Her MSNBC colleague Katy Tur wondered why Clinton couldn’t just apologize:


“Why was he so combative in that interview? Why didn’t he just say ‘hey, listen, it’s a different time, I feel badly for the way things went down, I feel badly for how Monica Lewinsky was treated, I’m sorry’?”


But this morning, with time to reflect, the media are getting even more aggressive. Will Rahn, Managing editor for politics at CBS News, is calling on Clinton to “go away.” He is, to borrow a term that his veep made famous, an ”inconvenient” ex-president, a reminder not only that the Democrats were willing to sacrifice powerless women for political gain, but that a good economy can excuse presidential lying under oath when it comes to impeachment.


Honestly, Bill Clinton does not look like a healthy man to me, and for that matter, there is good reason to doubt the health of his wife, Hillary. I wish neither of them ill health, both on humanitarian grounds and on the delight I take in seeing the consequences of their actions coming due in the months and years ahead.
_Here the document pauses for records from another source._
(** * latex16: sanitizer, question extractor and preview renderer

    A shallow embedding of three text transforms of the repository:

    - [sanitizeLatex]  (the PDF route, lines 10-120),
    - [parseQuestions] (components/LatexPreview.tsx, lines 22-165),
    - [formatContent]  (components/LatexPreview.tsx, lines 219-331).

    All three are chains of [String.prototype.replace], [match] and [exec]
    calls on regular-expression literals.  The literals are kept as the
    source writes them: [RegExp.RE] reads a pattern from its source text
    and [RegExp.run] matches it by backtracking, with the continuation
    semantics of ECMA-262 (22.2.2).  A string of the source that holds a
    backslash is written here with the backslash once, as the value has
    it; a pattern is written as it stands between the slashes.

    Strings are lists of code units.  The model covers code units 0..255
    ([ascii]); the white-space and case tables are the Latin-1 part of the
    ECMA-262 ones.

    Around them the development covers the pure steps of their callers:
    the PDF route that calls the sanitizer ([PdfRoute]: the removal of
    solutions, the message built from the compiler's log, the name of the
    download), the solution toggle of the preview ([Preview]), the
    handlers of the question customizer ([Customizer]) and the step of
    the upload route that takes the document out of the model's reply
    ([Upload]).

    Layout: the runtime ([Js], [RegExp], [Number]), the three functions
    ([Sanitizer], [Extractor], [Renderer]), their callers, the definitions
    the properties are stated with ([Shape], [EscapeSpec], [DedupSpec],
    [Language], [Texts]), then lemmas and the properties themselves: the
    ones the specification states first, further ones read off the code
    after them. *)

From Stdlib Require Import String Ascii Bool Arith PeanoNat NArith ZArith Lia List.
From Stdlib Require Import Sorting.Sorted.
From Stdlib Require Import Floats.SpecFloat.
Import ListNotations.

Set Implicit Arguments.

(* ===================================================================== *)
(** ** Strings as the program sees them *)
(* ===================================================================== *)

Module Js.

Definition jsstring := list ascii.

(** A string literal of the source. *)
Definition str (s : string) : jsstring := list_ascii_of_string s.

Definition LF : ascii := ascii_of_nat 10.
Definition CR : ascii := ascii_of_nat 13.
Definition TAB : ascii := ascii_of_nat 9.
Definition DQ : ascii := ascii_of_nat 34.
Definition BSL : ascii := "\"%char.

Definition code (c : ascii) : nat := nat_of_ascii c.

Definition between (lo hi : nat) (c : ascii) : bool :=
  (lo <=? code c) && (code c <=? hi).

(** WhiteSpace and LineTerminator of ECMA-262 (12.2, 12.3), code units
    below 256: TAB, LF, VT, FF, CR, SP, NBSP. *)
Definition isLineTerminator (c : ascii) : bool :=
  (code c =? 10) || (code c =? 13).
As for James Patterson, I have to wonder if he regrets his little adventure in “co-writing.” It couldn’t have been money that motivated him, for he is reputed to be the best-selling living author. I speculate that it was entrée to better dinner parties and public events that persuaded him to adapt his winning best-seller formula. And now his reputation is not enhanced but harmed by his linking of his reputation to Bill Clinton’s.



Screen grab, NBC


The late Jim McDougall, a business partner of the Clintons in their Arkansas days who went to prison, fanously said, “I think the Clintons are really sort of like tornadoes moving through people’s lives,” he once said. “I’m just one of the people left in the wake of their passing by.”


There is more karma yet to unfold. Count on it.